1 Quel est donc l’avantage du Juif, et à quoi sert la circoncision ? 2 C’est important sur tous les plans. D’abord, c’est à eux que Dieu a confié ses paroles. 3 C’est vrai que certains ne lui ont pas répondu, mais leur infidélité va-t-elle faire que Dieu ne soit pas fidèle ? 4 C’est impossible ! On verra que Dieu est fidèle alors que tout homme est menteur. Comme dit l’Ecriture : Tes paroles suffiront pour Te justifier, et s’ils veulent Te juger, Tu auras le dernier mot.

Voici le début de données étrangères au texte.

(* ===== verification/PrimaryStore.v ===== *)
(** * The primary's tables (configuration/sqlite_enrollment_tokens.go, sqlite_node_unlink.go)

    What a primary keeps about its nodes beside the topology rows: enrollment tokens and
    their grants, published snapshots, acknowledgements, secrets, users. The token
    life cycle and the unlinking of a node are transactions on them; [clock] is the
    writer's clock, the times that callers give are arguments. *)

From S2P Require Import Prelude GoStrings Timestamp Model Identity Topology Jobs Store Revisions NodeSyncStore Installation InstallationStore.
From stdpp Require Import options.

(** ** UUID texts (sqlitedb/uuid_lookup.go) *)
Definition lookup_char (c : ascii) : option ascii :=
  if is_digit c || in_range 97 102 c then Some c else if in_range 65 70 c then Some (byte_of (code c + 32)) else None.
(** [n] pairs of digits are left, [k] are read; one hyphen may follow each four digits but the last. *)
Fixpoint lookup_pairs (n k : nat) (s : string) : option (string * string) :=
  match n with
  | O => Some ("", s)
  | S n =>
      match s with
      | String a (String b s) =>
          a ← lookup_char a; b ← lookup_char b;
          let s := if Nat.odd k && (k <? 15)%nat && HasPrefix s "-" then drop_s 1 s else s in
          '(digits, rest) ← lookup_pairs n (S k) s;
          Some (String a (String b digits), rest)
      | _ => None
      end
  end.
Definition ParseUUIDLookupText (input : string) : option string :=
  let braced := HasPrefix input "{" in
  '(d, rest) ← lookup_pairs 16 0 (if braced then drop_s 1 input else input);
  if rest =? (if braced then "}" else "") then
    Some (take_s 8 d +:+ "-" +:+ take_s 4 (drop_s 8 d) +:+ "-" +:+ take_s 4 (drop_s 12 d) +:+ "-"
          +:+ take_s 4 (drop_s 16 d) +:+ "-" +:+ drop_s 20 d)
  else None.
Example lookup_examples :
  map ParseUUIDLookupText ["{0A0A0a0a0a0a4a0a8a0a0a0a0a0a0a0a}"; "0a0a-0a0a-0a0a4a0a-8a0a-0a0a-0a0a-0a0a"; "0a0a0a0a-0a0a-4a0a-8a0a-0a0a0a0a0a0a-"; "0a0a"]
  = [Some "0a0a0a0a-0a0a-4a0a-8a0a-0a0a0a0a0a0a"; Some "0a0a0a0a-0a0a-4a0a-8a0a-0a0a0a0a0a0a"; None; None].
Proof. by vm_compute. Qed.

(** ** Clocks *)
(** Years are computed from an unsigned number of seconds, which this many before 1970 wraps. *)
Definition calendar_start : Z := -9223372028741760000.
Definition sqliteEnqueueTime (key : option string) : Store.stored (option time) :=
  match DecodeTimestamp key with
  | Err e => Err (ErrTimestamp e)
  | Ok NullTimestamp => Ok None
  | Ok (FiniteTimestamp seconds nanos) =>
      if (2 ^ 63 - 1 - 62135596800 <? seconds)%Z || (seconds <? calendar_start)%Z then Err ErrJobField
      else Ok (Some (seconds, nanos))
  | Ok _ => Err ErrJobField
  end.
(** A column that may not be NULL. *)
Definition finite_clock (key : string) : Store.stored time :=
  t ← sqliteEnqueueTime (Some key); match t with Some t => Ok t | None => Err ErrJobField end.
Definition sqliteEnrollmentTokenTime (at_ : time) : Store.stored string := encodeTime at_.

(** ** Tables *)
Record TokenRow := mkToken {
  t_id : string; t_selector : string; t_hash : string; t_version : string; t_owner : string; t_created : string; t_expires : string;
  t_consumed : option string; t_revoked : option string; t_by : option string }.
Record GrantRow := mkGrant {
  g_attempt : string; g_token : string; g_installation : string; g_node : string; g_primary : string; g_generation : Z;
  g_digest : option string; g_recipient : string; g_payload : string; g_payload_hash : string; g_created : string; g_expires : string }.
Record AppliedRow := mkApplied {
  p_id : string; p_primary : string; p_generation : Z; p_snapshot : Z; p_replication : Z; p_hash : string;
  p_body : option string; p_revision : option string; p_status : string; p_job : option string; p_failure : option string;
  p_at : string; p_discarded : option string }.
Record AckRow := mkAck {
  a_node : string; a_hash : string; a_snapshot : Z; a_replication : Z; a_revision : string; a_generation : Z;
  a_applied : string; a_received : string }.
Record SecretRow := mkSecretRow { sr_id : string; sr_purpose : string; sr_ciphertext : string }.
Record UserRow := mkUserRow { u_id : string; u_name : string; u_hash : string; u_role : string; u_active : bool }.
Record primary_tables := mkPrimaryTables {
  topo : topology_tables; applied_snapshots : list AppliedRow; enrollment_tokens : list TokenRow; enrollment_grants : list GrantRow;
  node_snapshot_acks : list AckRow; secret_rows : list SecretRow; user_rows : list UserRow }.
#[global] Instance AppliedRow_eq_dec : EqDecision AppliedRow. Proof. solve_decision. Defined.
#[global] Instance TokenRow_eq_dec : EqDecision TokenRow. Proof. solve_decision. Defined.

Definition tables_core (t : primary_tables) : database := core (sync (topo t)).
Definition set_topo (t : primary_tables) (x : topology_tables) : primary_tables :=
  mkPrimaryTables x (applied_snapshots t) (enrollment_tokens t) (enrollment_grants t) (node_snapshot_acks t) (secret_rows t) (user_rows t).
Definition set_applied_snapshots (t : primary_tables) (l : list AppliedRow) : primary_tables :=
  mkPrimaryTables (topo t) l (enrollment_tokens t) (enrollment_grants t) (node_snapshot_acks t) (secret_rows t) (user_rows t).
Definition set_tokens (t : primary_tables) (l : list TokenRow) : primary_tables :=
  mkPrimaryTables (topo t) (applied_snapshots t) l (enrollment_grants t) (node_snapshot_acks t) (secret_rows t) (user_rows t).
Definition set_acks (t : primary_tables) (l : list AckRow) : primary_tables :=
  mkPrimaryTables (topo t) (applied_snapshots t) (enrollment_tokens t) (enrollment_grants t) l (secret_rows t) (user_rows t).
Definition set_core (t : primary_tables) (db : database) : primary_tables :=
  let x := topo t in
  set_topo t (mkTopologyTables (identity_row x) (node_credentials x) (enrolled_nodes x) (cluster_keys x) (audit_events x)
    (mkTables (node_state (sync x)) (health_observations (sync x)) db)).
Definition set_nodes (t : primary_tables) (credentials : list CredentialRow) (nodes : list EnrolledRow) : primary_tables :=
  let x := topo t in
  set_topo t (mkTopologyTables (identity_row x) credentials nodes (cluster_keys x) (audit_events x) (sync x)).

Inductive primary_error : Type :=
| ErrPrimaryStore (e : store_error) | ErrInvalidUUIDText (text : string)
| ErrEnrollmentTokenDenied | ErrEnrollmentTokenNotFound | ErrEnrollmentTokenActive | ErrEnrollmentTokenInUse
| ErrEnrolledNodeNotFound | ErrNodeUnlinkStore.
#[global] Instance primary_error_eq_dec : EqDecision primary_error.
Proof. solve_decision. Defined.
#[global] Instance primary_store_failure : StoreFailure primary_error := ErrPrimaryStore.
Abbreviation granted_by := (result primary_error).
Definition in_store {A} (r : Store.stored A) : granted_by A := match r with Ok a => Ok a | Err e => Err (ErrPrimaryStore e) end.
Definition lookup_id (id : string) : granted_by string :=
  match ParseUUIDLookupText id with Some c => Ok c | None => Err (ErrInvalidUUIDText id) end.

(** ** Enrollment tokens *)
Definition EnrollmentTokenHashVersion : string := "sha256-v1".
Definition token_row_ok (t : primary_tables) (r : TokenRow) : bool :=
  uuidPattern (t_id r) && negb (has_nul (t_selector r)) && negb (has_nul (t_hash r)) && negb (has_nul (t_version r))
  && contains (users (tables_core t)) (t_owner r) && timestamp_column (t_created r) && timestamp_column (t_expires r)
  && less_s (t_created r) (t_expires r)
  && forallb (fun o => negb (t_id o =? t_id r) && negb (t_selector o =? t_selector r)) (enrollment_tokens t).
(** The role that may mint a token; the standalone role becomes the primary one. *)
Definition mint_role (r : IdentityRow) : option string :=
  if ((i_role r =? TopologyRoleStandalone) || (i_role r =? TopologyRolePrimary) || (i_role r =? TopologyRolePrimaryWithNodes))
     && (i_latest r <=? i_leadership r)%Z
  then Some (if i_role r =? TopologyRoleStandalone then TopologyRolePrimary else i_role r) else None.
Definition CreateEnrollmentToken (t : primary_tables) (clock : time) (id selector hash version ownerID : string) (createdAt expiresAt : time)
    : primary_tables * granted_by string :=
  Write t clock (fun _ t =>
    ensure (version =? EnrollmentTokenHashVersion) ErrEnrollmentTokenDenied;;
    canonicalID ← lookup_id id;
    canonicalOwner ← lookup_id ownerID;
    created ← in_store (sqliteEnrollmentTokenTime createdAt);
    expires ← in_store (sqliteEnrollmentTokenTime expiresAt);
    match (r ← identity_row (topo t); role ← mint_role r; Some (r, role)) with
    | None => Err ErrEnrollmentTokenDenied
    | Some (r, role) =>
        let t := set_topo t (set_identity (topo t) (row_role role created r)) in
        let row := mkToken canonicalID selector hash version canonicalOwner created expires None None None in
        ensure (token_row_ok t row) (ErrPrimaryStore ErrConstraint);;
        mret (set_tokens t (enrollment_tokens t ++ [row]), role)
    end).

Definition token_of (t : primary_tables) (selector : string) : option TokenRow :=
  find_first (fun r => t_selector r =? selector) (enrollment_tokens t).
Definition consume_token (stamp : string) (r : TokenRow) : TokenRow :=
  mkToken (t_id r) (t_selector r) (t_hash r) (t_version r) (t_owner r) (t_created r) (t_expires r) (Some stamp) (t_revoked r) (t_by r).
Definition revoke_token (stamp : string) (r : TokenRow) : TokenRow :=
  mkToken (t_id r) (t_selector r) (t_hash r) (t_version r) (t_owner r) (t_created r) (t_expires r) (t_consumed r)
    (Some (default stamp (t_revoked r))) (t_by r).
Definition is_null {A} (o : option A) : bool := match o with None => true | Some _ => false end.
Definition update_tokens (p : TokenRow -> bool) (f : TokenRow -> TokenRow) (t : primary_tables) : primary_tables :=
  set_tokens t (map (fun r => if p r then f r else r) (enrollment_tokens t)).
Definition CheckEnrollmentToken (t : primary_tables) (clock : time) (selector hash : string) (now : time) (consume : bool)
    : primary_tables * granted_by unit :=
  Write t clock (fun _ t =>
    match token_of t selector with
    | None => Err ErrEnrollmentTokenDenied
    | Some r =>
        match DecodeTimestamp (Some (t_expires r)) with
        | Err e => Err (ErrPrimaryStore (ErrTimestamp e))
        | Ok _ =>
            stamp ← in_store (sqliteEnrollmentTokenTime now);
            if negb (t_version r =? EnrollmentTokenHashVersion) || negb (t_hash r =? hash) || negb (less_s stamp (t_expires r))
               || negb (is_null (t_consumed r)) || negb (is_null (t_revoked r)) then Err ErrEnrollmentTokenDenied else
            if negb consume then mret (t, tt) else
            let hit := fun o => (t_id o =? t_id r) && is_null (t_consumed o) in
            ensure (length (List.filter hit (enrollment_tokens t)) =? 1)%nat ErrEnrollmentTokenDenied;;
            mret (update_tokens hit (consume_token stamp) t, tt)
        end
    end).
Definition RevokeEnrollmentToken (t : primary_tables) (clock : time) (id ownerID : string) (now : time) : primary_tables * granted_by unit :=
  Write t clock (fun _ t =>
    canonicalID ← lookup_id id;
    canonicalOwner ← lookup_id ownerID;
    stamp ← in_store (sqliteEnrollmentTokenTime now);
    mret (update_tokens (fun r => (t_id r =? canonicalID) && (t_owner r =? canonicalOwner)) (revoke_token stamp) t, tt)).
Definition token_granted (t : primary_tables) (id : string) : bool := existsb (fun g => g_token g =? id) (enrollment_grants t).
Definition DeleteEnrollmentToken (t : primary_tables) (clock : time) (id ownerID : string) (now : time) : primary_tables * granted_by unit :=
  Write t clock (fun _ t =>
    canonicalID ← lookup_id id;
    canonicalOwner ← lookup_id ownerID;
    stamp ← in_store (sqliteEnrollmentTokenTime now);
    let mine := fun r => (t_id r =? canonicalID) && (t_owner r =? canonicalOwner) in
    match find_first mine (enrollment_tokens t) with
    | None => Err ErrEnrollmentTokenNotFound
    | Some r =>
        match DecodeTimestamp (Some (t_expires r)) with
        | Err e => Err (ErrPrimaryStore (ErrTimestamp e))
        | Ok _ =>
            if token_granted t (t_id r) then Err ErrEnrollmentTokenInUse
            else if is_null (t_revoked r) && negb (is_null (t_consumed r)) then Err ErrEnrollmentTokenInUse
            else if is_null (t_revoked r) && less_s stamp (t_expires r) then Err ErrEnrollmentTokenActive else
            let gone := fun r => mine r && negb (token_granted t (t_id r)) in
            ensure (length (List.filter gone (enrollment_tokens t)) =? 1)%nat ErrEnrollmentTokenNotFound;;
            mret (set_tokens t (List.filter (fun r => negb (gone r)) (enrollment_tokens t)), tt)
        end
    end).

(** ** Unlinking a node *)
Definition unlink_credential (stamp node : string) (r : CredentialRow) : CredentialRow :=
  if c_node r =? node then revoke_credential stamp r else r.
Definition unlink_node (stamp node : string) (r : EnrolledRow) : EnrolledRow :=
  if e_node r =? node then
    mkEnrolledRow (e_node r) (e_installation r) (e_primary r) (e_credential r) (e_attempt r) (e_enrolled r)
      (Some (default stamp (e_revoked r))) (Some (default stamp (e_unlinked r)))
  else r.
Definition node_of (t : primary_tables) (node : string) : option EnrolledRow :=
  find_first (fun r => e_node r =? node) (enrolled_nodes (topo t)).
(** The effective time; every failure but an unknown node is the store's. *)
Definition UnlinkEnrolledNode (t : primary_tables) (clock : time) (nodeID : string) (now : time) : primary_tables * granted_by time :=
  match ParseUUIDLookupText nodeID with
  | None => (t, Err ErrEnrolledNodeNotFound)
  | Some canonical =>
      match sqliteEnrollmentTokenTime now with
      | Err _ => (t, Err ErrNodeUnlinkStore)
      | Ok stamp =>
          let '(t', r) := Write t clock (fun _ t =>
            match node_of t canonical with
            | None => Err ErrEnrolledNodeNotFound
            | Some _ =>
                let t := set_nodes t (map (unlink_credential stamp canonical) (node_credentials (topo t)))
                           (map (unlink_node stamp canonical) (enrolled_nodes (topo t))) in
                match (r ← node_of t canonical; e_unlinked r) with
                | Some effective => match finite_clock effective with Ok at_ => mret (t, at_) | Err _ => Err ErrNodeUnlinkStore end
                | None => Err ErrNodeUnlinkStore
                end
            end) in
          (t', match r with Err ErrEnrolledNodeNotFound => Err ErrEnrolledNodeNotFound | Err _ => Err ErrNodeUnlinkStore | Ok at_ => Ok at_ end)
      end
  end.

5 Mais si notre mauvaise conduite met en relief la justice de Dieu, ne faut-il pas dire, si l’on raisonne à la façon des hommes : “Dieu ne doit pas nous punir, ce serait injuste” ? — 6 Mais non, car alors Dieu ne pourrait pas juger le monde.
7 On pourra dire encore : “Si la fidélité de Dieu devient plus évidente quand je passe à côté de la vérité, peut-on vraiment parler d’un péché et me condamner ?”
— Comment donc ! 8 Alors faisons le mal pour qu’il en sorte du bien ! Je sais qu’il y a des gens qui nous calomnient et prétendent que nous disons cela, mais ils devront en répondre.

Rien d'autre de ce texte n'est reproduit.